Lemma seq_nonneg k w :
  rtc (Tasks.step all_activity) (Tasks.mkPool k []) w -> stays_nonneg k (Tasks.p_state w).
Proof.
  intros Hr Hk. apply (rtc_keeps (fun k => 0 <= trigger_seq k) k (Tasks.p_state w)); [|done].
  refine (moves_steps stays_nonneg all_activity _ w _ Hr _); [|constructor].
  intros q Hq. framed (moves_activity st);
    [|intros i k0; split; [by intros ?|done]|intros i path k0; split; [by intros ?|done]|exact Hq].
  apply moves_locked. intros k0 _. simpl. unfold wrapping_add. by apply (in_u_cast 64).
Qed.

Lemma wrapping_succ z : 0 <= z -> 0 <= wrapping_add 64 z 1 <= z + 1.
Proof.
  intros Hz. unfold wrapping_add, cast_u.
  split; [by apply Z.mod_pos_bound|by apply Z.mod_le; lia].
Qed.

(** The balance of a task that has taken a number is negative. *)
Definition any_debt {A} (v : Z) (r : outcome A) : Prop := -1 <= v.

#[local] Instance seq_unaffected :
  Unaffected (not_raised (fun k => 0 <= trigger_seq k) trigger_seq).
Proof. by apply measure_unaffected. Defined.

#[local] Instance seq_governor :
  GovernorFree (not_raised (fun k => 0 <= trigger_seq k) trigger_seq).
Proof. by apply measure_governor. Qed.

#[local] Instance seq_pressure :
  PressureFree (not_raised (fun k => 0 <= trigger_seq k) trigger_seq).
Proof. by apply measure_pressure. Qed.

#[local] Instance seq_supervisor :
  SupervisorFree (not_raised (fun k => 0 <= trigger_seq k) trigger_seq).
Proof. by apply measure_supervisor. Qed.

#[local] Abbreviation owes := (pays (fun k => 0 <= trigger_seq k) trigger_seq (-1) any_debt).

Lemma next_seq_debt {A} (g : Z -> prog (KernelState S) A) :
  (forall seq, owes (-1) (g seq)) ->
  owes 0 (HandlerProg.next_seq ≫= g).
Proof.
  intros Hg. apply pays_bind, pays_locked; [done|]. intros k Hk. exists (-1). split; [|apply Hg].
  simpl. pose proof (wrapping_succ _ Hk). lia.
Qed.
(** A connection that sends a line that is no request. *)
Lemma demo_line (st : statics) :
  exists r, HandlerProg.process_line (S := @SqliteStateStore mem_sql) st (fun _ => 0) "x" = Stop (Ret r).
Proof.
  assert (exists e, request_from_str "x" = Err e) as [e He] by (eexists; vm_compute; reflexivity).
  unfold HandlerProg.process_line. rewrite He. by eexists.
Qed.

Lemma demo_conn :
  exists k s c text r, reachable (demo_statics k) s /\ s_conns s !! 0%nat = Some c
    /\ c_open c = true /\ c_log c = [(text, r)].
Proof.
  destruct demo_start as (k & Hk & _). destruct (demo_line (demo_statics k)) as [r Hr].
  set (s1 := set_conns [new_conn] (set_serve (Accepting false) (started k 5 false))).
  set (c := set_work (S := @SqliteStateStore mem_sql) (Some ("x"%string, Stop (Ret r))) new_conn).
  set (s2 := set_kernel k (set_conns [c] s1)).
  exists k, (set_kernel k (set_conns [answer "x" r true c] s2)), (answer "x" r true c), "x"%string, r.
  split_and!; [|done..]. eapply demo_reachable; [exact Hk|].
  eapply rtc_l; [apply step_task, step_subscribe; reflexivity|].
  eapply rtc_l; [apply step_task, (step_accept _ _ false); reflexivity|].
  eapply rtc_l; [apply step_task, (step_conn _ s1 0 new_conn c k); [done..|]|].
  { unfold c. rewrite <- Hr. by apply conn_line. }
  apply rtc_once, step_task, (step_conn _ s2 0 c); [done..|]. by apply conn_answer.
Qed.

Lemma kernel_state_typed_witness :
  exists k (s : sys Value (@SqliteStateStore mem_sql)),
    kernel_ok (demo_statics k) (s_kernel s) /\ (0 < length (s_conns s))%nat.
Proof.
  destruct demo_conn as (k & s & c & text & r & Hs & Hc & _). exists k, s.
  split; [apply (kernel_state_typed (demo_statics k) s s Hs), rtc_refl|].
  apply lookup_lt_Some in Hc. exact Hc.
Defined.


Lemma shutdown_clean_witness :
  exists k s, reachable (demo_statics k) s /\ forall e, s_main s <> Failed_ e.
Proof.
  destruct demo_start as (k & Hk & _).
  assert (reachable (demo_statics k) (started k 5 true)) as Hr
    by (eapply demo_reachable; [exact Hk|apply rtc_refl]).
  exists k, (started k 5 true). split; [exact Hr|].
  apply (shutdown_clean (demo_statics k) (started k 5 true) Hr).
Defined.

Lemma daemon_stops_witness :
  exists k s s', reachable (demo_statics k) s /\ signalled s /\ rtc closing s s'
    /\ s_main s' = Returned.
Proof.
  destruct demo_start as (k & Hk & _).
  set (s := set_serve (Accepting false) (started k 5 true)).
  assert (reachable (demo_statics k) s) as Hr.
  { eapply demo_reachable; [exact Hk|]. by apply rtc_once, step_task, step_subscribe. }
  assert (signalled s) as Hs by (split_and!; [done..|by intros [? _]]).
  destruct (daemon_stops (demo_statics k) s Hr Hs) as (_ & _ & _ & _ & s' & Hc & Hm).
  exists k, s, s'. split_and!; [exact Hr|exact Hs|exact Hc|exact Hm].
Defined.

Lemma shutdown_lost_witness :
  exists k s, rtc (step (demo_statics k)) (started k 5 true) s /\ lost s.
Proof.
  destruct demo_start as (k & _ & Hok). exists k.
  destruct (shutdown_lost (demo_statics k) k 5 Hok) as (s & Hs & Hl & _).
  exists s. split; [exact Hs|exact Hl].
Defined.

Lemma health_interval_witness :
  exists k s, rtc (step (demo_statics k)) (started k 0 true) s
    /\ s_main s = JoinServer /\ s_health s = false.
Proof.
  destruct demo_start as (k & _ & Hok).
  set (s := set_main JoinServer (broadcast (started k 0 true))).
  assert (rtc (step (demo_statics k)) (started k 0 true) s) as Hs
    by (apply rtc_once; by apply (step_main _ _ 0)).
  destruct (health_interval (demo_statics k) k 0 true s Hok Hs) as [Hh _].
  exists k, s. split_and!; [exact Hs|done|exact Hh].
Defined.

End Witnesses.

# [Exercise prompt]
Your reply should match the data above exactly, line for line.

# [Result of this task]
Lemma seq_nonneg k w :
  rtc (Tasks.step all_activity) (Tasks.mkPool k []) w -> stays_nonneg k (Tasks.p_state w).
Proof.
  intros Hr Hk. apply (rtc_keeps (fun k => 0 <= trigger_seq k) k (Tasks.p_state w)); [|done].
  refine (moves_steps stays_nonneg all_activity _ w _ Hr _); [|constructor].
  intros q Hq. framed (moves_activity st);
    [|intros i k0; split; [by intros ?|done]|intros i path k0; split; [by intros ?|done]|exact Hq].
  apply moves_locked. intros k0 _. simpl. unfold wrapping_add. by apply (in_u_cast 64).
Qed.

Lemma wrapping_succ z : 0 <= z -> 0 <= wrapping_add 64 z 1 <= z + 1.
Proof.
  intros Hz. unfold wrapping_add, cast_u.
  split; [by apply Z.mod_pos_bound|by apply Z.mod_le; lia].
Qed.

(** The balance of a task that has taken a number is negative. *)
Definition any_debt {A} (v : Z) (r : outcome A) : Prop := -1 <= v.

#[local] Instance seq_unaffected :
  Unaffected (not_raised (fun k => 0 <= trigger_seq k) trigger_seq).
Proof. by apply measure_unaffected. Defined.

#[local] Instance seq_governor :
  GovernorFree (not_raised (fun k => 0 <= trigger_seq k) trigger_seq).
Proof. by apply measure_governor. Qed.

#[local] Instance seq_pressure :
  PressureFree (not_raised (fun k => 0 <= trigger_seq k) trigger_seq).
Proof. by apply measure_pressure. Qed.

#[local] Instance seq_supervisor :
  SupervisorFree (not_raised (fun k => 0 <= trigger_seq k) trigger_seq).
Proof. by apply measure_supervisor. Qed.

#[local] Abbreviation owes := (pays (fun k => 0 <= trigger_seq k) trigger_seq (-1) any_debt).

Lemma next_seq_debt {A} (g : Z -> prog (KernelState S) A) :
  (forall seq, owes (-1) (g seq)) ->
  owes 0 (HandlerProg.next_seq ≫= g).
Proof.
  intros Hg. apply pays_bind, pays_locked; [done|]. intros k Hk. exists (-1). split; [|apply Hg].
  simpl. pose proof (wrapping_succ _ Hk). lia.
Qed.
(** A connection that sends a line that is no request. *)
Lemma demo_line (st : statics) :
  exists r, HandlerProg.process_line (S := @SqliteStateStore mem_sql) st (fun _ => 0) "x" = Stop (Ret r).
Proof.
  assert (exists e, request_from_str "x" = Err e) as [e He] by (eexists; vm_compute; reflexivity).
  unfold HandlerProg.process_line. rewrite He. by eexists.
Qed.

Lemma demo_conn :
  exists k s c text r, reachable (demo_statics k) s /\ s_conns s !! 0%nat = Some c
    /\ c_open c = true /\ c_log c = [(text, r)].
Proof.
  destruct demo_start as (k & Hk & _). destruct (demo_line (demo_statics k)) as [r Hr].
  set (s1 := set_conns [new_conn] (set_serve (Accepting false) (started k 5 false))).
  set (c := set_work (S := @SqliteStateStore mem_sql) (Some ("x"%string, Stop (Ret r))) new_conn).
  set (s2 := set_kernel k (set_conns [c] s1)).
  exists k, (set_kernel k (set_conns [answer "x" r true c] s2)), (answer "x" r true c), "x"%string, r.
  split_and!; [|done..]. eapply demo_reachable; [exact Hk|].
  eapply rtc_l; [apply step_task, step_subscribe; reflexivity|].
  eapply rtc_l; [apply step_task, (step_accept _ _ false); reflexivity|].
  eapply rtc_l; [apply step_task, (step_conn _ s1 0 new_conn c k); [done..|]|].
  { unfold c. rewrite <- Hr. by apply conn_line. }
  apply rtc_once, step_task, (step_conn _ s2 0 c); [done..|]. by apply conn_answer.
Qed.

Lemma kernel_state_typed_witness :
  exists k (s : sys Value (@SqliteStateStore mem_sql)),
    kernel_ok (demo_statics k) (s_kernel s) /\ (0 < length (s_conns s))%nat.
Proof.
  destruct demo_conn as (k & s & c & text & r & Hs & Hc & _). exists k, s.
  split; [apply (kernel_state_typed (demo_statics k) s s Hs), rtc_refl|].
  apply lookup_lt_Some in Hc. exact Hc.
Defined.


Lemma shutdown_clean_witness :
  exists k s, reachable (demo_statics k) s /\ forall e, s_main s <> Failed_ e.
Proof.
  destruct demo_start as (k & Hk & _).
  assert (reachable (demo_statics k) (started k 5 true)) as Hr
    by (eapply demo_reachable; [exact Hk|apply rtc_refl]).
  exists k, (started k 5 true). split; [exact Hr|].
  apply (shutdown_clean (demo_statics k) (started k 5 true) Hr).
Defined.

Lemma daemon_stops_witness :
  exists k s s', reachable (demo_statics k) s /\ signalled s /\ rtc closing s s'
    /\ s_main s' = Returned.
Proof.
  destruct demo_start as (k & Hk & _).
  set (s := set_serve (Accepting false) (started k 5 true)).
  assert (reachable (demo_statics k) s) as Hr.
  { eapply demo_reachable; [exact Hk|]. by apply rtc_once, step_task, step_subscribe. }
  assert (signalled s) as Hs by (split_and!; [done..|by intros [? _]]).
  destruct (daemon_stops (demo_statics k) s Hr Hs) as (_ & _ & _ & _ & s' & Hc & Hm).
  exists k, s, s'. split_and!; [exact Hr|exact Hs|exact Hc|exact Hm].
Defined.

Lemma shutdown_lost_witness :
  exists k s, rtc (step (demo_statics k)) (started k 5 true) s /\ lost s.
Proof.
  destruct demo_start as (k & _ & Hok). exists k.
  destruct (shutdown_lost (demo_statics k) k 5 Hok) as (s & Hs & Hl & _).
  exists s. split; [exact Hs|exact Hl].
Defined.

Lemma health_interval_witness :
  exists k s, rtc (step (demo_statics k)) (started k 0 true) s
    /\ s_main s = JoinServer /\ s_health s = false.
Proof.
  destruct demo_start as (k & _ & Hok).
  set (s := set_main JoinServer (broadcast (started k 0 true))).
  assert (rtc (step (demo_statics k)) (started k 0 true) s) as Hs
    by (apply rtc_once; by apply (step_main _ _ 0)).
  destruct (health_interval (demo_statics k) k 0 true s Hok Hs) as [Hh _].
  exists k, s. split_and!; [exact Hs|done|exact Hh].
Defined.

End Witnesses.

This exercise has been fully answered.